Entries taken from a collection
+++

Lemma declared_ok nds :
  let m := declared nds in names_ok (m_byName m) (m_decls m) /\ m_globals m = [] /\ m_used m = ∅.
Proof.
  induction nds as [|nd nds (IH & HG & HU)] using rev_ind.
  { done. }
  unfold declared in *. rewrite fold_left_app. cbn [fold_left].
  set (m := fold_left _ nds NewMiddleware) in *. cbv zeta in *. unfold declare.
  assert (Hold : forall n i, m_byName m !! n = Some i ->
            i < length (m_decls m ++ [nd]) /\ mw_name (nodeAt (m_decls m ++ [nd]) i) = n).
  { intros n i [Hi Hn]%IH. rewrite length_app. split; [lia|]. unfold nodeAt in *. by rewrite lookup_total_snoc_l. }
  case_bool_decide; [cbn; split_and!; [by constructor|done|done]|].
  destruct (m_byName m !! mw_name nd) eqn:E; [done|]. cbn. split_and!; [constructor|done|done].
  intros n i [[<- <-]|[Hne Hi]]%lookup_insert_Some; [|by apply Hold].
  rewrite length_app. simpl. split; [lia|]. unfold nodeAt. by rewrite list_lookup_total_middle.
Qed.

Lemma emits_spec order m :
  let m' := fold_left emit order m in
  m_byName m' = m_byName m /\ m_decls m' = m_decls m /\
  m_globals m' = m_globals m ++ filter (fun i => mw_global (m_decls m !!! i) = true) order.
Proof.
  revert m. induction order as [|i order IH]; intros m; cbn [fold_left]; [by rewrite app_nil_r|].
  destruct (IH (emit m i)) as (-> & -> & ->). unfold emit. rewrite filter_cons.
  destruct (mw_global (m_decls m !!! i)) eqn:E; cbn.
  - rewrite decide_True by done. by rewrite <-app_assoc.
  - rewrite decide_False by congruence. done.
Qed.

Lemma built_ok nds order :
  order ≡ₚ seq 0 (length (m_decls (declared nds))) -> mw_ok (built nds order).
Proof.
  intros HP. unfold built. destruct (emits_spec order (declared nds)) as (E1 & E2 & E3).
  destruct (declared_ok nds) as (Hn & HG & _). unfold mw_ok. rewrite E1, E2, E3, HG. split; [done|].
  cbn [app]. split.
  - apply NoDup_filter. rewrite HP. apply NoDup_seq.
  - intros i. rewrite list_elem_of_filter, HP, elem_of_seq. unfold nodeAt. intuition lia.
Qed.

Section Validated.
Context (m : Middleware) (labels : nat -> string).
Hypothesis Hok : mw_ok m.

Notation globals := (m_globals m).
Notation precedes := (must_precede (m_byName m) (m_decls m) globals).
Notation edges := (c_edges (collect (m_byName m) (m_decls m) globals)).

Lemma stack_sorted : stack m labels = o_stack (sortedBands (m_byName m) (m_decls m) globals labels).
Proof. unfold stack, resolveOrder. cbn [fst r_stack]. rewrite map_map. by rewrite map_id. Qed.

Lemma Validate_cases d :
  d ∈ Validate m labels <->
  d ∈ c_ds (collect (m_byName m) (m_decls m) globals) \/
  d ∈ b_ds (bandEdges (m_decls m) labels edges) \/
  d ∈ o_ds (sortedBands (m_byName m) (m_decls m) globals labels) \/
  d ∈ validateDecls (m_byName m) (m_decls m) (m_used m).
Proof.
  unfold Validate, resolveOrder. cbn [snd]. rewrite !elem_of_app.
  change (fold_left _ _ _) with (sortedBands (m_byName m) (m_decls m) globals labels). tauto.
Qed.

Lemma requiresCycleDiag_is cyc :
  exists pos, requiresCycleDiag (m_byName m) (m_decls m) cyc = RequiresCycle pos (closed_trace cyc).
Proof. by eexists. Qed.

+++

— What this task involves —
Filter the entries by the string "Hold" and copy each matching line.

— Solution to this exercise —
  assert (Hold : forall n i, m_byName m !! n = Some i ->
  intros n i [[<- <-]|[Hne Hi]]%lookup_insert_Some; [|by apply Hold].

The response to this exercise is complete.